## THE DATA
Content starts
(** Every key of the per-model map is the non-empty model field of a
    message of the sequence. *)
Lemma fold_keys_named (all l : list TMessage) (acc : Totals) :
  (forall m, m ∈ l -> m ∈ all) ->
  (forall k v, (k, v) ∈ modelCosts acc ->
               exists m, m ∈ all /\ model m = Some k /\ k <> "") ->
  forall k v, (k, v) ∈ modelCosts (fold_left (processMessage all) l acc) ->
              exists m, m ∈ all /\ model m = Some k /\ k <> "".
Proof.
  revert acc. induction l as [|m l IH]; intros acc Hl Hacc; simpl; [exact Hacc|].
  apply IH; [intros m' Hm'; apply Hl, elem_of_cons; by right|].
  assert (Hm : m ∈ all) by (apply Hl, elem_of_cons; by left).
  destruct (processMessage_costs all acc m) as [->|(k0 & v0 & Hmm & ->)];
    [exact Hacc|].
  intros k v [(v1 & Hin)|Hkey]%map_set_key; simpl in *.
  - by eapply Hacc.
  - subst k. destruct (messageModel_named all m k0 Hm Hmm) as (m' & Hm' & Hk0).
    exists m'. split_and!; [done|done|].
    intros ->. by pose proof (messageModel_truthy _ _ _ Hmm).
Qed.

Lemma aggregate_keys_named (all : list TMessage) (k : string) (v : number) :
  (k, v) ∈ modelCosts (aggregate all) ->
  exists m, m ∈ all /\ model m = Some k /\ k <> "".
Proof.
  unfold aggregate. apply (fold_keys_named all all noTotals); [auto|].
  intros ? ? Hin. by apply elem_of_nil in Hin.
Qed.

(** X9. The primary model is ["Unknown"] or the model field of one of
    the messages, and it is never the empty string; this holds for every
    sequence of messages. *)
Theorem primaryModel_is_named (all : list TMessage) (now : Z) (d : CostData) :
  costData all now = Some d ->
  primaryModel d <> "" /\
  (primaryModel d = "Unknown" \/
   exists m, m ∈ all /\ model m = Some (primaryModel d)).
Proof.
  intros Hd.
  destruct all as [|m0 all0]; [discriminate|]. injection Hd as <-.
  cbn [primaryModel]. set (all := m0 :: all0) in *.
  unfold findPrimaryModel, zero.
  destruct (primary_scan (modelCosts (aggregate all)) "Unknown" 0%Qc)
    as [[-> _]|(i & k & c & Hi & -> & _)]; simpl.
  - split; [discriminate|by left].
  - apply list_elem_of_lookup_2 in Hi.
    destruct (aggregate_keys_named all k (Num c) Hi) as (m & Hm & Hk & Hne).
    split; [done|]. right. by exists m.
Qed.

Lemma primaryModel_is_named_witness :
  exists d,
    costData [sampleMessage "m1" true None (Some 12) None;
              sampleMessage "m2" false (Some "gpt-4") (Some 30) None] 0 = Some d /\
    primaryModel d <> "".
Proof.
  eexists. split; [reflexivity|].
  apply (primaryModel_is_named
           [sampleMessage "m1" true None (Some 12) None;
            sampleMessage "m2" false (Some "gpt-4") (Some 30) None] 0).
  reflexivity.
Defined.

Lemma find_none_intro {A} (p : A -> bool) (l : list A) :
  (forall x, x ∈ l -> p x = false) -> find p l = None.
Proof.
  induction l as [|a l IH]; intros Hl; simpl; [done|].
  rewrite (Hl a) by (apply elem_of_cons; by left).
  apply IH. intros x Hx. apply Hl, elem_of_cons. by right.
Qed.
Content ends
## YOUR GOAL
Which lines in the records above contain the word "TMessage"? Return each of them.

## ANSWER TO THE PROBLEM
Lemma fold_keys_named (all l : list TMessage) (acc : Totals) :
Lemma aggregate_keys_named (all : list TMessage) (k : string) (v : number) :
Theorem primaryModel_is_named (all : list TMessage) (now : Z) (d : CostData) :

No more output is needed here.